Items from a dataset
....

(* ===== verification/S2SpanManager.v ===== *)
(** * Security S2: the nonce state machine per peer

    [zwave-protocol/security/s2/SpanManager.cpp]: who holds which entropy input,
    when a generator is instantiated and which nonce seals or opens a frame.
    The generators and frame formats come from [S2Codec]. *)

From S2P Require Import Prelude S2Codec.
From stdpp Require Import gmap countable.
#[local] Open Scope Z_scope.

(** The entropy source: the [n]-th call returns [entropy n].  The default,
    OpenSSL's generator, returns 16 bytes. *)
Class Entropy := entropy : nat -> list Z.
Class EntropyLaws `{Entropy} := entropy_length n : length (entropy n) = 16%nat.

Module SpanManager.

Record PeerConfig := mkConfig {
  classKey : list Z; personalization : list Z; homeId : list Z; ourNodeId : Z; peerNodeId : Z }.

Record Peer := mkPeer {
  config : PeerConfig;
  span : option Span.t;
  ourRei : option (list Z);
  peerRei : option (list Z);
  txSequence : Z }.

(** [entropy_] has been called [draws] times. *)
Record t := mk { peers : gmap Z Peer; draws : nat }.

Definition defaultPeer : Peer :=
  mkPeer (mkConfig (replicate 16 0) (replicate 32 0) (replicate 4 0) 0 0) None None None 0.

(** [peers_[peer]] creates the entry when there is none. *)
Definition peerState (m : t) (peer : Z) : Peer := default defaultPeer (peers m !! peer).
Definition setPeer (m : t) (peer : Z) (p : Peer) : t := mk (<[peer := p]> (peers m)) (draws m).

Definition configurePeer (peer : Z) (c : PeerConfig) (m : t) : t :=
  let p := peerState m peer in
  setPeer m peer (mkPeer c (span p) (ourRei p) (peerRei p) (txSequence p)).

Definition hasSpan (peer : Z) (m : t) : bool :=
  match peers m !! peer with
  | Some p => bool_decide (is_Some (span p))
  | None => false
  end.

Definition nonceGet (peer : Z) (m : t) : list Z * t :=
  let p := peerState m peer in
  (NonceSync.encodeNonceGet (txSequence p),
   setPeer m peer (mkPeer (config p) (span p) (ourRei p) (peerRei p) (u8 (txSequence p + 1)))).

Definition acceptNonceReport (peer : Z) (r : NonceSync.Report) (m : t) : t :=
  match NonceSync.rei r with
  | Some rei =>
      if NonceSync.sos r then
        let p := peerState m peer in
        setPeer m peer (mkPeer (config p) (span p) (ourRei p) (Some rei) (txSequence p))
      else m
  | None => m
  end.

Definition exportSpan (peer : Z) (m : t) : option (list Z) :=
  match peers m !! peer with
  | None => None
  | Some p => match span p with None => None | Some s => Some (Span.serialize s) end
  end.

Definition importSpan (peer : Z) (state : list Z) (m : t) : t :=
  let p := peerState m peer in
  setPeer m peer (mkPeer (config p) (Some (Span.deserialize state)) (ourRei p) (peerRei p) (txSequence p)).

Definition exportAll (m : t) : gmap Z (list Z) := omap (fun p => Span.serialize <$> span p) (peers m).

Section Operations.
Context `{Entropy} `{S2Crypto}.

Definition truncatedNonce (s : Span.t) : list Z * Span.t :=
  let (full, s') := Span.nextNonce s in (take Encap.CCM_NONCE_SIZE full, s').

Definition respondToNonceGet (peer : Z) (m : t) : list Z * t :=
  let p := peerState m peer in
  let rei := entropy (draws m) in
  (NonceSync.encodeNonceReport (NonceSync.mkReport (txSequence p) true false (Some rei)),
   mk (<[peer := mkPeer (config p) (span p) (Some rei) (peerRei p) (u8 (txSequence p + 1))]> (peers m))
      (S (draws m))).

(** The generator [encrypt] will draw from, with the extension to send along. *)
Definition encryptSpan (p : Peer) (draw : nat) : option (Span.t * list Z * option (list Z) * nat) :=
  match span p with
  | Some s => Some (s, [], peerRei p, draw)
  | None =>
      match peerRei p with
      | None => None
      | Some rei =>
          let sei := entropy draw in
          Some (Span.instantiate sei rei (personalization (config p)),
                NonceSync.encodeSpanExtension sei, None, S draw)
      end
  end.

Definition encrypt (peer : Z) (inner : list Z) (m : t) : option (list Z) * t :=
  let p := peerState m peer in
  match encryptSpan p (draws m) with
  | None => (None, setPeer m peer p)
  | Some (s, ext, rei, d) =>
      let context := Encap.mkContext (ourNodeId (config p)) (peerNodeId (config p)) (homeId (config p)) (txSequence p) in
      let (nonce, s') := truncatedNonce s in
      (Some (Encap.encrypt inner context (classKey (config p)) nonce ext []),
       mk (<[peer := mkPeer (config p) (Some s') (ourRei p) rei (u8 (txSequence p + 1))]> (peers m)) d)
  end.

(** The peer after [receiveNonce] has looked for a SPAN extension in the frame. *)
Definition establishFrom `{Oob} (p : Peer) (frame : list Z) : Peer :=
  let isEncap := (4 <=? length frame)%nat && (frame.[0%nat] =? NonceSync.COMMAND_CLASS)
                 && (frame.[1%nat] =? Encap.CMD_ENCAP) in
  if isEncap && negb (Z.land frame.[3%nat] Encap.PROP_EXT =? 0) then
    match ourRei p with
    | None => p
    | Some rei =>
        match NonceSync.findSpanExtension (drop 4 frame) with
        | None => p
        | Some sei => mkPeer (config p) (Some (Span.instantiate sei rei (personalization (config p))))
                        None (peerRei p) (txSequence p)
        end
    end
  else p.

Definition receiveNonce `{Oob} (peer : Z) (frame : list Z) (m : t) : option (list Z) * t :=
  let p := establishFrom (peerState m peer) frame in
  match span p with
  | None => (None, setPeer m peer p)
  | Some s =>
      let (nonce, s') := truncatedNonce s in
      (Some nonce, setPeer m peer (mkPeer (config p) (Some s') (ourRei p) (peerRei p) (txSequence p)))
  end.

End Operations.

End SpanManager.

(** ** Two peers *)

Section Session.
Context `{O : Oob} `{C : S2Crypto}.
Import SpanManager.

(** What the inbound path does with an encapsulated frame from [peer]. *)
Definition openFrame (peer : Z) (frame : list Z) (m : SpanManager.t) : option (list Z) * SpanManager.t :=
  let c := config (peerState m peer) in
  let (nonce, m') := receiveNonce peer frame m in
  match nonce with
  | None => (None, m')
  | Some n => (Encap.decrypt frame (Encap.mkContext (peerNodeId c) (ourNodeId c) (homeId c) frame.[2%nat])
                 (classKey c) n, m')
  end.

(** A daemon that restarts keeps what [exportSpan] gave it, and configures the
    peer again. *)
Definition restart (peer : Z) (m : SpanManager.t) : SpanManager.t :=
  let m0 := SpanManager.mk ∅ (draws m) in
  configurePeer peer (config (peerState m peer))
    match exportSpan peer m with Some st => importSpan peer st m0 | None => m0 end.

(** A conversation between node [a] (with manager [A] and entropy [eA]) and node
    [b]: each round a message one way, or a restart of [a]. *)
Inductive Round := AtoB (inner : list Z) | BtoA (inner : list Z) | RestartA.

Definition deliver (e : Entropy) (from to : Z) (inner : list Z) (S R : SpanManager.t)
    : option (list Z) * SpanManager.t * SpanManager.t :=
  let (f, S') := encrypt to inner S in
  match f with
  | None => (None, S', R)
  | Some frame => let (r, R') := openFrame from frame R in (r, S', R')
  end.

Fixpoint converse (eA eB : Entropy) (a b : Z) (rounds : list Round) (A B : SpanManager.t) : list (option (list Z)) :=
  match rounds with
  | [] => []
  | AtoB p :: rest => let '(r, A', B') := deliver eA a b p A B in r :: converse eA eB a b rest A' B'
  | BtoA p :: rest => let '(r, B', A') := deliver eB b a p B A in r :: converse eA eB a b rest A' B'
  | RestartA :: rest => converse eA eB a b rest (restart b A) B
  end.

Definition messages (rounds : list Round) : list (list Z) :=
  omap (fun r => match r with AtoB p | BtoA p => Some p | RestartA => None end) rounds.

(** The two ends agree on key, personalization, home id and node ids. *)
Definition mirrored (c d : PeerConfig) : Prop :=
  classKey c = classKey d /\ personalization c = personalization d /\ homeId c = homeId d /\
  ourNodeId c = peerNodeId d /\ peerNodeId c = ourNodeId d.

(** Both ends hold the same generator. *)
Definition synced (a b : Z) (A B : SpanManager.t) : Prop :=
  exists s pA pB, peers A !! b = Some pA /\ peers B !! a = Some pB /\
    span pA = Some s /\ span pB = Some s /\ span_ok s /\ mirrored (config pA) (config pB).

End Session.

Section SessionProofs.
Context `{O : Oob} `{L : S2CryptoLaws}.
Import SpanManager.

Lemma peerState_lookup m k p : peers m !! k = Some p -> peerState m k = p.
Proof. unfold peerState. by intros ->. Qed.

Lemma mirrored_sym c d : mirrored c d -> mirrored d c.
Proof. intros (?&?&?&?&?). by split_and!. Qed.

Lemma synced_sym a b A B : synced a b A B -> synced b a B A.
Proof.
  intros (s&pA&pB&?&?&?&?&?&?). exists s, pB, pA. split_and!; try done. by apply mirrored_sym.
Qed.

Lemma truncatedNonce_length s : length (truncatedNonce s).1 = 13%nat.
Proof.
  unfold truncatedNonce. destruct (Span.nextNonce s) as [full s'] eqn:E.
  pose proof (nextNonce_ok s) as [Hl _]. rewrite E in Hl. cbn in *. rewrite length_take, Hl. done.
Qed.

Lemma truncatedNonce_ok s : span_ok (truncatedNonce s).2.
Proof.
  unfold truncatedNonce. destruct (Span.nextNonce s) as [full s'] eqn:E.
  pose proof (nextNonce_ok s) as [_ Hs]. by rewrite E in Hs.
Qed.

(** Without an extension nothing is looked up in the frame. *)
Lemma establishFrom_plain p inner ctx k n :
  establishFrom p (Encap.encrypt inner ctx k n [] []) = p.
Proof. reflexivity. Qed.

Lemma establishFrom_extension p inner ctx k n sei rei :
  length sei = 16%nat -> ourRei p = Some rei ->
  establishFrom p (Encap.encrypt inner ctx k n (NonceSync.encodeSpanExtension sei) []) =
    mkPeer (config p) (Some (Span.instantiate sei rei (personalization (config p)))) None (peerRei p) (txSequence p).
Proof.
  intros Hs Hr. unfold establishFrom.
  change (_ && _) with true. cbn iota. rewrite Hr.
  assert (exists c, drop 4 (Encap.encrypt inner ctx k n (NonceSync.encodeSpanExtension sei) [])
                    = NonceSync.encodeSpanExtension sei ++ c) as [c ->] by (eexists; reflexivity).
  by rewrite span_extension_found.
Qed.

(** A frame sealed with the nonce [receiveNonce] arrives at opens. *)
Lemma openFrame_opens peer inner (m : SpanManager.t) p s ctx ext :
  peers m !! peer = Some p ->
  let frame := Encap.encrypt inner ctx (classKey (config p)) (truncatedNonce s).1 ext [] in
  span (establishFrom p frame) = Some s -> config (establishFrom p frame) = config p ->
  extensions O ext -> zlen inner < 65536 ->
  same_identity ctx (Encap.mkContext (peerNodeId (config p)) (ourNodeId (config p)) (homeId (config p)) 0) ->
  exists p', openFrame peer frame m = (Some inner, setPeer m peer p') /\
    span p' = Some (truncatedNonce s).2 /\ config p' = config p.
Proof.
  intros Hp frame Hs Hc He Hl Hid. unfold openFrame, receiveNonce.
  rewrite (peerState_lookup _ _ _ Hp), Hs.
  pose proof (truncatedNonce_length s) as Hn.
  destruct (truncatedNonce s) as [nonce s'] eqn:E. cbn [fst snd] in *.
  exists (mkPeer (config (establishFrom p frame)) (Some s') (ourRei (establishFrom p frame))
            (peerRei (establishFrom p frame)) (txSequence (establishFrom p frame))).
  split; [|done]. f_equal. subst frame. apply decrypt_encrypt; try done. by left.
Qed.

....

EXERCISE AIM: Set apart and copy each line of the records that holds the word "done".

TASK RESPONSE:
  intros (s&pA&pB&?&?&?&?&?&?). exists s, pB, pA. split_and!; try done. by apply mirrored_sym.
  pose proof (nextNonce_ok s) as [Hl _]. rewrite E in Hl. cbn in *. rewrite length_take, Hl. done.
  split; [|done]. f_equal. subst frame. apply decrypt_encrypt; try done. by left.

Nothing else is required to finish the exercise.